= Listed entries =

(** Copying allocates: the objects already in the store stay as they are,
    and the copy lives at a location that was free. *)
Lemma spread_fresh (err err' : Ref) (h h1 : heap) :
  Store.closed h [err] →
  Store.spread err h = (err', h1) →
  (∀ l, is_Some (h !! l) → h1 !! l = h !! l)
  ∧ (∀ l, h1 !! l = None → h !! l = None)
  ∧ Forall (λ l, h !! l = None ∧ is_Some (h1 !! l)) (Store.locs [err'])
  ∧ Store.deref h1 err' = Suppression.spread <$> Store.deref h err.
Proof.
  intros Hclosed Hspread.
  pose proof (is_fresh (dom h)) as Hfresh. rewrite not_elem_of_dom in Hfresh.
  assert (∀ obj, (∀ l, is_Some (h !! l) → <[fresh (dom h) := obj]> h !! l = h !! l)
       ∧ (∀ l, <[fresh (dom h) := obj]> h !! l = None → h !! l = None)
       ∧ Forall (λ l, h !! l = None ∧ is_Some (<[fresh (dom h) := obj]> h !! l))
           (Store.locs [Store.RObject (fresh (dom h)) : Ref])) as Halloc.
  { intros obj. split_and!.
    - intros l [x Hx]. rewrite lookup_insert_ne; [done|]. intros <-. congruence.
    - intros l Hl. destruct (decide (fresh (dom h) = l)) as [<-|Hne].
      + by rewrite lookup_insert_eq in Hl.
      + by rewrite lookup_insert_ne in Hl.
    - repeat constructor; [done|]. by rewrite lookup_insert_eq. }
  destruct err as [l0|s|re|]; simpl in Hspread.
  - destruct (h !! l0) as [obj|] eqn:Hl0.
    + simplify_eq. destruct (Halloc obj) as (? & ? & ?). split_and!; [done..|].
      simpl. rewrite lookup_insert_eq, Hl0. by destruct obj.
    + apply Forall_cons in Hclosed as [[x Hx] _]. congruence.
  - simplify_eq. split_and!; [done|done|constructor|done].
  - simplify_eq. destruct (Halloc (Store.ORule Rule.empty)) as (? & ? & ?).
    split_and!; [done..|]. simpl. by rewrite lookup_insert_eq.
  - simplify_eq. split_and!; [done|done|constructor|done].
Qed.
(** X6. The resolved setting looks at the lines above the clicked one only:
    two buffers with the same lines above the click resolve alike, so a
    marker on the clicked line or below it has no effect. *)
Theorem setting_reads_lines_above settings fm (doc doc' : document) clicked :
  take clicked doc = take clicked doc' →
  effectiveSortingEnabled settings fm doc clicked
  = effectiveSortingEnabled settings fm doc' clicked.
Proof.
  intros H. unfold effectiveSortingEnabled.
  assert (∀ n, n ≤ clicked → scanListMarker doc n = scanListMarker doc' n) as Hs.
  { induction n as [|n IH]; intros Hn; [done|]. simpl.
    assert (getLine doc n = getLine doc' n) as ->.
    { unfold getLine. rewrite <-(lookup_take_lt doc clicked n) by lia.
      rewrite <-(lookup_take_lt doc' clicked n) by lia. by rewrite H. }
    rewrite IH by lia. done. }
  by rewrite Hs.
Qed.

Lemma setting_reads_lines_above_witness :
  effectiveSortingEnabled DEFAULT_SETTINGS None
    [js "- [ ] a"; js "- [ ] b %%checkbox-sort: false%%"; js "%%checkbox-sort: false%%"] 1
  = effectiveSortingEnabled DEFAULT_SETTINGS None [js "- [ ] a"] 1.
Proof.
  apply (setting_reads_lines_above DEFAULT_SETTINGS None
    [js "- [ ] a"; js "- [ ] b %%checkbox-sort: false%%"; js "%%checkbox-sort: false%%"]
    [js "- [ ] a"] 1).
  reflexivity.
Defined.

(** X7. A line above the click that is neither a marker nor a list item for
    the scan ends it: with no token between that line and the click, the
    setting is the file-level one, whatever stands above that line. *)
Theorem non_list_line_ends_scan settings fm doc clicked m :
  m < clicked →
  listItemRegex (trim (getLine doc m)) = false →
  (∀ j, m ≤ j < clicked →
     includes enableMarker (trim (getLine doc j)) = false
     ∧ includes disableMarker (trim (getLine doc j)) = false) →
  effectiveSortingEnabled settings fm doc clicked
  = fileLevelSortingEnabled settings fm.
Proof.
  intros Hm Hno Hfree. unfold effectiveSortingEnabled.
  assert (scanListMarker doc clicked = None) as ->; [|done].
  induction clicked as [|n IH]; [lia|]. simpl.
  destruct (Hfree n) as [-> ->]; [lia|].
  destruct (decide (m = n)) as [<-|Hne]; [by rewrite Hno|].
  destruct (listItemRegex (trim (getLine doc n))); [|done]. simpl.
  apply IH; [lia|]. intros j Hj. apply Hfree. lia.
Qed.

Lemma non_list_line_ends_scan_witness :
  effectiveSortingEnabled DEFAULT_SETTINGS None
    [js "%%checkbox-sort: false%%"; js "A paragraph."; js "- [ ] a"; js "- [ ] b"] 3
  = (true, GlobalDefault).
Proof.
  apply (non_list_line_ends_scan DEFAULT_SETTINGS None
    [js "%%checkbox-sort: false%%"; js "A paragraph."; js "- [ ] a"; js "- [ ] b"] 3 1).
  - lia.
  - reflexivity.
  - intros j Hj. assert (j = 1 ∨ j = 2) as [-> | ->] by lia; split; reflexivity.
Defined.

(** ** The replaced range and its peers *)

Lemma scanUp_top doc ci n bs :
  n ≤ bs →
  (∀ k, n ≤ k < bs → isDeep doc ci k) →
  0 < scanUp doc ci n bs → ¬ isPeer doc ci (scanUp doc ci n bs - 1).
Proof.
  revert bs. induction n as [|i IH]; intros bs Hn Hdeep; simpl.
  - intros Hpos [_ Hp]. destruct (Hdeep (bs - 1)) as [_ Hd]; lia.
  - assert (∀ k, S i ≤ k < bs → ¬ isPeer doc ci k) as Hnp.
    { intros k Hk [_ Hp]. destruct (Hdeep k) as [_ Hd]; lia. }
    destruct (listItemRegex (getLine doc i)) eqn:Eli; simpl.
    2: { intros Hpos. destruct (decide (bs - 1 = i)) as [->|].
         - intros [H _]. congruence.
         - apply Hnp. lia. }
    destruct (getIndentationLevel (getLine doc i) =? ci) eqn:Eeq.
    { apply IH; [lia|]. intros k Hk. lia. }
    destruct (getIndentationLevel (getLine doc i) <? ci) eqn:Elt.
    { apply Nat.ltb_lt in Elt. intros Hpos.
      destruct (decide (bs - 1 = i)) as [->|].
      - intros [_ H]. lia.
      - apply Hnp. lia. }
    apply Nat.eqb_neq in Eeq. apply Nat.ltb_ge in Elt.
    apply IH; [lia|]. intros k Hk.
    destruct (decide (k = i)) as [->|]; [split; [done|lia]|].
    apply Hdeep. lia.
Qed.

(** X8. The replaced range of a click on a list item: it holds the clicked
    line and lies in the buffer; it starts and ends its peers at lines of
    the clicked line's indentation; all its lines are list items at least
    that deep, those after the last peer deeper; and it cannot grow: the
    line above it is no peer, the line below it is no list item that
    deep. *)
Theorem replaced_range_shape doc clicked l :
  doc !! clicked = Some l → listItemRegex l = true →
  let ci := getIndentationLevel l in
  let bs := blockStartLine doc clicked in
  let be := blockEndLine doc clicked in
  let oe := overallBlockEndLine doc clicked in
  bs ≤ clicked ∧ clicked ≤ be ∧ be ≤ oe ∧ oe < lineCount doc
  ∧ isPeer doc ci bs ∧ isPeer doc ci be
  ∧ (∀ k, bs ≤ k ≤ oe → inBlock doc ci k)
  ∧ (∀ k, be < k ≤ oe → isDeep doc ci k)
  ∧ (0 < bs → ¬ isPeer doc ci (bs - 1))
  ∧ (S oe < lineCount doc → ¬ inBlock doc ci (S oe)).
Proof.
  intros Hl Hli ci bs be oe.
  destruct (region_facts doc clicked l Hl Hli)
    as (F1 & F2 & F3 & F4 & F5 & F6 & F7 & F8 & F9 & F10).
  split_and!; try done.
  unfold bs, blockStartLine. rewrite (getLine_Some _ _ _ Hl).
  apply scanUp_top; [lia|]. intros k Hk. lia.
Qed.

Lemma replaced_range_shape_witness :
  blockStartLine interiorExample 2 ≤ 2
  ∧ 2 ≤ blockEndLine interiorExample 2
  ∧ blockEndLine interiorExample 2 ≤ overallBlockEndLine interiorExample 2
  ∧ overallBlockEndLine interiorExample 2 < lineCount interiorExample.
Proof.
  destruct (replaced_range_shape interiorExample 2 (js "- [x] b") eq_refl eq_refl)
    as (H1 & H2 & H3 & H4 & _).
  exact (conj H1 (conj H2 (conj H3 H4))).
Defined.

Lemma filter_none {A} (P : A → Prop) `{∀ x, Decision (P x)} (L : list A) :
  (∀ x, x ∈ L → ¬ P x) → filter P L = [].
Proof.
  induction L as [|x L IH]; intros HL; [done|].
  rewrite filter_cons, decide_False by (apply HL; apply list_elem_of_here).
  apply IH. intros y Hy. apply HL. by apply list_elem_of_further.
Qed.

Lemma chain_filter doc ci a starts e :
  chain doc ci a starts e →
  filter (λ k, getIndentationLevel (getLine doc k) = ci) (seq a (e - a)) = starts.
Proof.
  revert a. induction starts as [|x r IH]; intros a; simpl.
  - intros ->. by rewrite Nat.sub_diag.
  - intros (-> & Hp & Hd & Hr).
    pose proof (peerTreeEndLine_ge doc a) as Hge.
    pose proof (proj1 (chain_concat _ _ _ _ _ Hr)) as Hle.
    replace (e - a) with (S (peerTreeEndLine doc a - a) + (e - S (peerTreeEndLine doc a))) by lia.
    rewrite seq_app, filter_app.
    replace (a + S (peerTreeEndLine doc a - a)) with (S (peerTreeEndLine doc a)) by lia.
    rewrite (IH _ Hr). simpl seq. rewrite filter_cons.
    rewrite decide_True by apply Hp.
    rewrite filter_none; [done|].
    intros k Hk. apply elem_of_seq in Hk.
    destruct (Hd k) as [_ Hk']; lia.
Qed.

(** X9. The peers the loop works on are exactly the lines of the replaced
    range at the clicked line's indentation, from top to bottom. *)
Theorem peers_are_lines_at_level doc clicked l :
  doc !! clicked = Some l → listItemRegex l = true →
  peers doc clicked =
    filter (λ k, getIndentationLevel (getLine doc k) = getIndentationLevel l)
           (regionIndices doc clicked).
Proof.
  intros Hl Hli. symmetry.
  pose proof (peers_chain doc clicked l Hl Hli) as Hc.
  exact (chain_filter _ _ _ _ _ Hc).
Qed.

Lemma peers_are_lines_at_level_witness :
  peers interiorExample 2 =
    filter (λ k, getIndentationLevel (getLine interiorExample k)
                 = getIndentationLevel (js "- [x] b"))
           (regionIndices interiorExample 2).
Proof.
  apply (peers_are_lines_at_level interiorExample 2 (js "- [x] b")); reflexivity.
Defined.

(** X10. The subtrees of the peers tile the replaced range: put one after
    the other they are the lines from [blockStartLine] to
    [overallBlockEndLine], each once; the lines of a subtree below its peer
    are deeper than the peer, and the line after a subtree is not. *)
Theorem subtrees_tile_range doc clicked l :
  doc !! clicked = Some l → listItemRegex l = true →
  concat (map (span doc) (peers doc clicked)) = regionIndices doc clicked
  ∧ ∀ p, p ∈ peers doc clicked →
      (∀ k, p < k ≤ peerTreeEndLine doc p →
            isDeep doc (getIndentationLevel l) k)
      ∧ (S (peerTreeEndLine doc p) < lineCount doc →
         ¬ isDeep doc (getIndentationLevel l) (S (peerTreeEndLine doc p))).
Proof.
  intros Hl Hli. split; [by apply (peers_regionIndices doc clicked l)|].
  intros p Hp.
  destruct (chain_elem _ _ _ _ _ _ (peers_chain doc clicked l Hl Hli) Hp)
    as (C1 & C2 & C3 & C4).
  split; [done|].
  destruct (peerTreeEndLine_spec doc _ p C3) as (t & <- & T1 & T2 & T3 & T4).
  done.
Qed.

Lemma subtrees_tile_range_witness :
  concat (map (span lastSubtreeExample) (peers lastSubtreeExample 1))
  = regionIndices lastSubtreeExample 1.
Proof.
  apply (subtrees_tile_range lastSubtreeExample 1 (js "- [x] b")); reflexivity.
Defined.

Lemma bucketOf_spec doc clicked a :
  bucketOf doc clicked a =
    if a =? clicked then isNowTicked doc clicked
    else tickedCheckboxRegex (getLine doc a).
Proof. unfold bucketOf, peerItem. by destruct (a =? clicked). Qed.

(** X11. The two buckets are a stable partition of the peers the loop
    visits: the unticked bucket lists, in visiting order, the peers that
    are not ticked, the ticked bucket those that are, where the clicked
    peer counts with its new state and every other peer with the state its
    line shows. *)
Theorem buckets_stable_partition doc clicked :
  let ticked a :=
    if a =? clicked then isNowTicked doc clicked
    else tickedCheckboxRegex (getLine doc a) in
  map originalLine (untickedItemsData (sortedBuckets doc clicked))
    = filter (λ a, ticked a = false) (peers doc clicked)
  ∧ map originalLine (tickedItemsData (sortedBuckets doc clicked))
    = filter (λ a, ticked a = true) (peers doc clicked).
Proof.
  intros ticked.
  assert (∀ L, map originalLine
    (map (λ a, (peerItem doc clicked (isNowTicked doc clicked) a).2) L) = L) as Hid.
  { intros L. rewrite map_map. rewrite <-(map_id L) at 2.
    apply map_ext. intros a. unfold peerItem. by destruct (a =? clicked). }
  rewrite sortedBuckets_unticked, sortedBuckets_ticked, !Hid.
  split; apply list_filter_iff; intros a; by rewrite bucketOf_spec.
Qed.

= Work request =
In the entries above, find the line holding "false) (peers doc clicked)" and the line holding "rewrite sortedBuckets_unticked, sortedBuckets_ticked, !Hid."; print both of them and every line between, exactly, and nothing else.

= Task response =
    = filter (λ a, ticked a = false) (peers doc clicked)
  ∧ map originalLine (tickedItemsData (sortedBuckets doc clicked))
    = filter (λ a, ticked a = true) (peers doc clicked).
Proof.
  intros ticked.
  assert (∀ L, map originalLine
    (map (λ a, (peerItem doc clicked (isNowTicked doc clicked) a).2) L) = L) as Hid.
  { intros L. rewrite map_map. rewrite <-(map_id L) at 2.
    apply map_ext. intros a. unfold peerItem. by destruct (a =? clicked). }
  rewrite sortedBuckets_unticked, sortedBuckets_ticked, !Hid.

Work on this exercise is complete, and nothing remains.